If you manage to escape, there endeth the lessons for day one. A quick change and an early drive home.

Next morning you are introduced to the pool where you will carry out the underwater escape. The pool is no bigger than a typical municipal swimming pool, but the water level is maybe four or five feet from the top, and the water is much deeper. Suspended above the pool is a big red fibre-glass helicopter-looking contraption – but that comes later.

You’re invited to select a survival suit from a rack of what looks like yellow space suits. You’re then fitted out with a life-jacket and another bag like thing that they call a re-breather. Suitably attired, the first lesson takes place in a life raft which has been inflated in the corner of the building, where you are told how it works – it will inflate automatically on contact with the water – if not, it can be deployed manually – if that fails, shout GEROMINO! They didn’t actually say that last bit, but it does cross your mind.

At this point I must digress to explain something that us North Sea Tigers don’t necessarily mention to our spouses. Helicopters can move in every direction, up, down, left, right, forward and back, but what many people don’t realise is that if the engines fail, they can glide, just like a fixed wing aircraft – the only problem is that the glide path is straight down.

In ideal circumstances, the engine dies, nothing falls off and the chopper auto-gyrates to land gently on the surface of a calm sea. The helicopter floats inflate automatically, as does the life raft, you open the cabin door and everybody steps out without getting their feet wet. A rescue boat arrives within a few minutes and its back to base and home in time for tea.

A more likely scenario is that; assuming the rotor blades remain intact and the gearbox is sound, the chopper auto-gyrates and hits the sea like a sack of potatoes. Since calm seas in the North Sea are rare, it’s more likely that the immediate danger is that the still spinning rotor blades will hit a wave and disintegrate, sending shards of carbon fibre flying through the air.
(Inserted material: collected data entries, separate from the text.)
(** A list of changes and the answer: in order, up to the first that fails. *)
Inductive changed : filters → list Kevent_t → Z → filters → Prop :=
| CH_done F : changed F [] 0 F
| CH_add F c cs e F' : is_add c = true → changed (<[ke_key c := ke_Udata c]> F) cs e F' → changed F (c :: cs) e F'
| CH_add_fails F c cs e : is_add c = true → e ≠ 0 → changed F (c :: cs) e F
| CH_delete F c cs e F' :
    is_add c = false → is_delete c = true → is_Some (F !! ke_key c) →
    changed (delete (ke_key c) F) cs e F' → changed F (c :: cs) e F'
| CH_delete_fails F c cs e :
    is_add c = false → is_delete c = true → F !! ke_key c = None → e ≠ 0 → changed F (c :: cs) e F
| CH_other F c cs e F' : is_add c = false → is_delete c = false → changed F cs e F' → changed F (c :: cs) e F'
| CH_other_fails F c cs e : is_add c = false → is_delete c = false → e ≠ 0 → changed F (c :: cs) e F.

Class KqLaws (W : Type) `{KqKernel W} := {
  kq_filters : W → Z → filters;
  kq_kevent_ok kq cs w e w' :
    kq_kevent kq cs w = (e, w') → changed (kq_filters w kq) cs e (kq_filters w' kq)
}.

(** ** The poller *)

Section Kqueue.
Context {D CB W : Type} `{KK : KqKernel W}.
Abbreviation cache := (descCache D CB).

Record kqueue : Type := Kqueue {
  kq_fd : Z;
  kq_notified : Z;
  kq_ioData : IOData;
  kq_ignoreTaskError : bool;
  kq_cache : cache;
  kq_world : W;
  kq_hups : list (CB * D)
}.

Definition kset_notified v k := Kqueue (kq_fd k) v (kq_ioData k) (kq_ignoreTaskError k) (kq_cache k) (kq_world k) (kq_hups k).
Definition kset_ioData v k := Kqueue (kq_fd k) (kq_notified k) v (kq_ignoreTaskError k) (kq_cache k) (kq_world k) (kq_hups k).
Definition kset_cache v k := Kqueue (kq_fd k) (kq_notified k) (kq_ioData k) (kq_ignoreTaskError k) v (kq_world k) (kq_hups k).
Definition kset_world v k := Kqueue (kq_fd k) (kq_notified k) (kq_ioData k) (kq_ignoreTaskError k) (kq_cache k) v (kq_hups k).
Definition kset_hups v k := Kqueue (kq_fd k) (kq_notified k) (kq_ioData k) (kq_ignoreTaskError k) (kq_cache k) (kq_world k) v.

Abbreviation MK := (M kqueue).

Definition on_kcache {A} : M cache A → MK A := zoom kq_cache kset_cache.

(** [unix.Kevent(k.fd, changes, nil, nil)] *)
Definition kevent (changes : list Kevent_t) : MK Z := λ k,
  let '(e, w) := kq_kevent (kq_fd k) changes (kq_world k) in Ret (e, kset_world w k).

Definition add_flags (flags : Z) : Z := Z.lor (Z.lor (Z.lor EV_ADD EV_ENABLE) EV_RECEIPT) flags.

Definition filter_event (desc : dloc) (filter flags : Z) : MK Kevent_t :=
  d ← on_kcache (load_desc desc); mret (Kevent (newKeventIdent (d_FD d)) filter flags 0 (Some desc)).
Survive that and the next probability is that the engine, which is mounted above the cabin, make the chopper top heavy and the next wave will cause the whole thing to roll. You then have to fight to get out of the upside-down doors and windows to reach the surface where the life raft may, or may not, have inflated. If you are stuck in the water, even at summer temperatures, hypothermia will set in within minutes rather than hours. But what’s that compared to spending 60 or 70 quid at the Chatsworth Show?

Catastrophic failure is where one or both of the rotors fall apart or stop turning. There is only one course of action if this should ever happen – shout GERMINO!!

You are told how to operate the life-jacket and instructed in how to use the re-breather. This is a bag about the size of a large envelope that you wear round the neck with a diver’s mouthpiece. You take a deep breath, blow into the bag and this stores enough oxygen to let you breath normally for about half a minute. So it’s into the pool for the first practical exercise.

At one end of the pool is a platform about a metre wide complete with hand rails and about four feet below the surface of the water. You are required to inflate the re-breather and swim underwater for the seven or eight metres width of the pool. The survival suit is what divers call a wet-suit; which means that it is meant to fill with water, but initially is full of air which tries to make you float. So you have to use the handrail to keep yourself under while breathing from the bag. If you are too slow, you notice the gradual loss of oxygen, but normally, it is easy enough to get across without coming up for air. You must now drag yourself up the ladder at the far end. I use the word ‘drag’ because now, you are carrying an extra half ton of water in the suit. If you get through that, you’ve passed another test.

(NOTE: This was a much longer piece, but as there was a natural break here, Gordon said he was okay if the rest of the story wasn’t included and so I too am ending this here.)